Hams from across North America ordinarily participate in Field Day by establishing temporary ham radio stations in public locations to demonstrate their skill and service. Their use of radio signals, which reach beyond borders, brings people together while providing essential communication in the service communities. Field Day highlights ham radio’s ability to work reliably under any conditions from almost any location and create an independent, wireless communications network.
Due to the pandemic, this year’s event will be markedly different from years past. Continuing public health restrictions and social-distancing practices will limit group gatherings for Field Day.
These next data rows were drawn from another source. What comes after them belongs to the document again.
(** ** The parts of a node *)

Lemma rep_short_inv top k n f t : rep top (NShort k n f) t → ∃ c, t = TShort k c ∧ rep false n c ∧ flag_ok db top f t.
Proof. inversion 1; subst. by eexists. Qed.
Lemma rep_full_inv top ns f t : rep top (NFull ns f) t → ∃ ts, t = TFull ts ∧ Forall2 (rep false) ns ts ∧ flag_ok db top f t.
Proof. inversion 1; subst. by eexists. Qed.
(** A key that goes through a short node. *)
Lemma wf_short_key b k c r : wf b (TShort k c) → key_at b (k ++ r) →
  b = false ∧ k ≠ [] ∧ wf (hasTerm k) c ∧ key_at (hasTerm k) r.
Proof.
  intros W Hk. apply wf_short_inv in W as [-> [(v & -> & Hh & Hv)|(ts & -> & Hne & Hn & W)]].
  - pose proof Hh as (p & -> & _). rewrite hasTerm_app. split_and!; [done|by destruct p|by constructor|].
    exact (hex_key_prefix_free _ _ Hh Hk).
  - rewrite hasTerm_nibbles by done. split_and!; [done|done|done|]. cbn in Hk |- *. by apply hex_key_app in Hk.
Qed.
(** The child of a full node that a key goes to. *)
Lemma wf_full_key b ns ts key : wf b (TFull ts) → Forall2 (rep false) ns ts → key_at b key →
  ∃ x r n c, key = x :: r ∧ 0 ≤ x < 17 ∧ ns !! Z.to_nat x = Some n ∧ ts !! Z.to_nat x = Some c ∧ rep false n c ∧
    wf (bool_decide (Z.to_nat x = 16%nat)) c ∧ key_at (bool_decide (Z.to_nat x = 16%nat)) r.
Proof.
  intros W F Hk. apply wf_full_inv in W as (-> & Hlen & Wc & _).
  destruct key as [|x r]; [by apply hex_key_nonempty in Hk|]. destruct (hex_key_head _ _ Hk) as [Hr Hx].
  destruct (ts !! Z.to_nat x) as [c|] eqn:Ec; [|apply lookup_ge_None in Ec; lia].
  destruct (Forall2_lookup_r _ _ _ _ _ F Ec) as (n & En & R). exists x, r, n, c. split_and!; try done; try lia. by apply Wc.
Qed.
Lemma rep_set_child ns ts i n c : Forall2 (rep false) ns ts → rep false n c →
  Forall2 (rep false) (set_child ns i n) (<[Z.to_nat i := c]> ts).
Proof. intros. by apply Forall2_insert. Qed.
Lemma alter_is_insert {A} f (l : list A) i c : l !! i = Some c → alter f i l = <[i := f c]> l.
Proof. revert i. induction l as [|x l IH]; intros [|i]; [done|done|by intros [= ->]|]. intros H. cbn. f_equal. by apply IH. Qed.
Lemma flag_ok_set_gen top f t : flag_ok db top f t → flag_ok db top (set_gen cg f) t.
Proof. done. Qed.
Instead, hams from West Texas will use radio stations set up in their homes or taken to their backyards and other locations to operate individually. Many hams have portable radio communication capability that includes alternative energy sources such as generators, solar panels and batteries to power their equipment.
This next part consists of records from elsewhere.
(* ===== verification/TrieCommit.v ===== *)
(** * Hashing and committing a trie

    [hash] returns the reference hash of the tree a node represents, keeps
    its caches right and, when it is given a database, leaves every hashed
    node in it.  Collisions are excluded only among the trees of a set the
    caller fixes, those that are ever hashed. *)

From S2P Require Import Prelude BigMath Rlp Interfaces TrieEncoding Trie TrieTree TrieHash TrieRep.

Section Commit.
Context {CRY : Crypto}.

(** ** Databases that grow *)

(** The byte strings of a set have hashes of their own, none of them zero. *)
Definition collision_free (world : bytes → Prop) : Prop :=
  (∀ a b, world a → world b → Keccak256Hash a = Keccak256Hash b → a = b) ∧ ∀ a, world a → Keccak256Hash a ≠ 0.
(** The encodings of the nodes of a tree. *)
Definition in_world (world : bytes → Prop) (t : tree) : Prop := ∀ s, s ∈ subtrees t → is_node s = true → world (blob s).
(** The memory holds encodings of the world, under their hashes. *)
Definition db_from (world : bytes → Prop) (db : Database) : Prop :=
  ∀ h c, nodes db !! h = Some c → h = 0 ∨ ∃ b, world b ∧ Keccak256Hash b = h ∧ reads c b.
Definition extends (db db' : Database) : Prop := nodes db ⊆ nodes db' ∧ diskdb db' = diskdb db.
#[global] Instance extends_preorder : PreOrder extends.
Proof.
  split; [by intros db|]. intros a b c [H1 E1] [H2 E2]. split; [by etrans|by rewrite E2].
Qed.

Lemma in_world_child world k c : in_world world (TShort k c) → in_world world c.
Proof. intros W s Hs. apply W. by apply subtrees_short. Qed.
Lemma in_world_children world ts i c : in_world world (TFull ts) → ts !! i = Some c → in_world world c.
Proof. intros W Hi s Hs. apply W. by eapply subtrees_full. Qed.
Lemma in_world_self world t : in_world world t → is_node t = true → world (blob t).
Proof. intros W. apply W, subtrees_self. Qed.
Lemma big_node t : big t = true → is_node t = true.
Proof. unfold big. by intros [? _]%andb_prop. Qed.

Section Growth.
Variable world : bytes → Prop.
Context (Hfree : collision_free world).

(** What is read under the hash of an encoding of the world. *)
Lemma db_from_reads db b c : db_from world db → world b → nodes db !! Keccak256Hash b = Some c → reads c b.
Proof.
  intros F W E. destruct (F _ _ E) as [H|(b' & W' & Eb & R)]; [by apply Hfree in W|].
  apply Hfree in Eb; [by subst|done|done].
Qed.
Lemma has_node_extends db db' t : extends db db' → db_from world db' → world (blob t) → has_node db t → has_node db' t.
Proof.
  intros [Hsub Hd] F W [He H]. split; [done|]. destruct (nodes db' !! node_key t) as [c|] eqn:E.
  - by eapply db_from_reads.
  - destruct (nodes db !! node_key t) as [c|] eqn:E'; [|by rewrite Hd].
    apply (lookup_weaken _ (nodes db')) in E'; [|done]. by rewrite E in E'.
Qed.
Lemma holds_extends db db' t : extends db db' → db_from world db' → in_world world t → holds db t → holds db' t.
Proof. intros X F W H s Hs Hb. eapply has_node_extends; eauto using big_node. Qed.
Lemma stored_extends db db' t : extends db db' → db_from world db' → in_world world t → is_node t = true → stored db t → stored db' t.
Proof. intros X F W Hn [H1 H2]. split; [by eapply holds_extends|by eapply has_node_extends; [..|by apply in_world_self|]]. Qed.
Lemma flag_ok_extends db db' top f t : extends db db' → db_from world db' → in_world world t → is_node t = true →
  flag_ok db top f t → flag_ok db' top f t.
Proof.
  unfold flag_ok. destruct (fl_hash f); [|done]. intros X F W Hn (? & ? & Hs). split_and!; [done|done|].
  intros Hd. eapply stored_extends; eauto.
Qed.
Lemma rep_extends db db' t : extends db db' → db_from world db' → in_world world t → ∀ top n, rep db top n t → rep db' top n t.
Proof.
  intros X F. induction t as [|k c IH|ts IH|v] using tree_ind'; intros W top n R; inversion R; subst; try by constructor.
  - constructor; [|by eapply flag_ok_extends]. apply IH; [|done]. by eapply in_world_child.
  - constructor; [done|done|done|]. by eapply stored_extends.
  - constructor; [|by eapply flag_ok_extends]. rewrite Forall_lookup in IH. apply Forall2_lookup. intros i.
    match goal with H : Forall2 _ _ _ |- _ => apply Forall2_lookup with (i := i) in H; inversion H end; constructor.
    eapply IH; [done| |done]. by eapply in_world_children.
  - constructor; [done|done|done|]. by eapply stored_extends.
Qed.

(** [insert] of the database, for an encoding of the world. *)
Lemma db_insert_ok db c b : db_from world db → world b → reads c b →
  extends db (db_insert (Keccak256Hash b) c db) ∧ db_from world (db_insert (Keccak256Hash b) c db) ∧
  ∃ c', nodes (db_insert (Keccak256Hash b) c db) !! Keccak256Hash b = Some c' ∧ reads c' b.
Proof.
  intros F W R. unfold db_insert. destruct (nodes db !! Keccak256Hash b) as [c'|] eqn:E.
  - split_and!; [done|done|]. exists c'. split; [done|]. by eapply db_from_reads.
  - split_and!; [split; [by apply insert_subseteq|done]| |exists c; split; [by apply lookup_insert_eq|done]].
    intros h c'. cbn [nodes]. rewrite lookup_insert_Some. intros [[<- <-]|[_ H]]; [right; by exists b|by apply F].
Qed.
Lemma db_insert_node db t : db_from world db → world (blob t) → wf false t → is_node t = true → encodable t →
  let db' := db_insert (node_key t) (CNode (cnode t)) db in extends db db' ∧ db_from world db' ∧ has_node db' t.
Proof.
  intros F W Wt Hn He. destruct (db_insert_ok db (CNode (cnode t)) (blob t) F W) as (X & F' & c & E & R); [by exists t|].
  split; [exact X|]. split; [exact F'|]. split; [done|]. change (node_key t) with (Keccak256Hash (blob t)). by rewrite E.
Qed.
End Growth.

(** ** Hashing *)

(** What a node becomes in its parent, or at the root. *)
Definition out (top : bool) (t : tree) : rnode := if top || big t then RHash (tree_hash t) else cnode t.
Lemma out_child t : out false t = shrink (cnode t).
Proof. by rewrite shrink_cnode. Qed.
Definition all_encodable (t : tree) : Prop := ∀ s, s ∈ subtrees t → is_node s = true → encodable s.
Lemma holds_short_intro db k c : holds db c → (big (TShort k c) = true → has_node db (TShort k c)) → holds db (TShort k c).
Proof. intros H Hb s [->|Hs]%elem_of_cons Hbig; [by apply Hb|by apply H]. Qed.
Lemma holds_full_intro db ts : (∀ i c, ts !! i = Some c → holds db c) → (big (TFull ts) = true → has_node db (TFull ts)) → holds db (TFull ts).
Proof.
  intros H Hb s [->|Hs]%elem_of_cons Hbig; [by apply Hb|].
  apply list_elem_of_In, in_concat in Hs as (l & Hl & Hs). apply in_map_iff in Hl as (c & <- & Hc).
  apply list_elem_of_In, list_elem_of_lookup in Hc as [i Hi]. apply list_elem_of_In in Hs. by eapply H.
Qed.

Section Hashing.
(** [real]: hashing into a database; only then do collisions matter. *)
Variables (cg limit : Z) (real : bool) (world : bytes → Prop).
Context (Hfree : real = true → collision_free world).
Definition from (db : Database) : Prop := real = true → db_from world db.
Definition opt (db : Database) : option Database := if real then Some db else None.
This year’s event is also noteworthy given the arrival of a rather active early hurricane season. “Hams have a long history of serving our communities when storms or other disasters damage critical communication infrastructure, including cell towers,” said Bob Ward, whose handle is WA5ROE. “Ham radio functions completely independently of the internet and phone systems, and a station can be set up almost anywhere in minutes. Hams can quickly raise a wire antenna in a tree or on a mast, connect it to a radio and power source, and communicate effectively with others,” Ward added.
During Field Day 2019, more than 36,000 hams participated from thousands of locations across North America. According to ARRL, there are more than 750,000 amateur radio licensees in the U.S. and an estimated 3 million worldwide. “Throughout COVID-19, hams around the world have continued to be on the air practicing their skills, in part as a way to help overcome social isolation and online fatigue,” said ARRL spokesperson Bob Inderbitzen, handle NQ1R.
Hams range in age from as young as 9 to older than 100.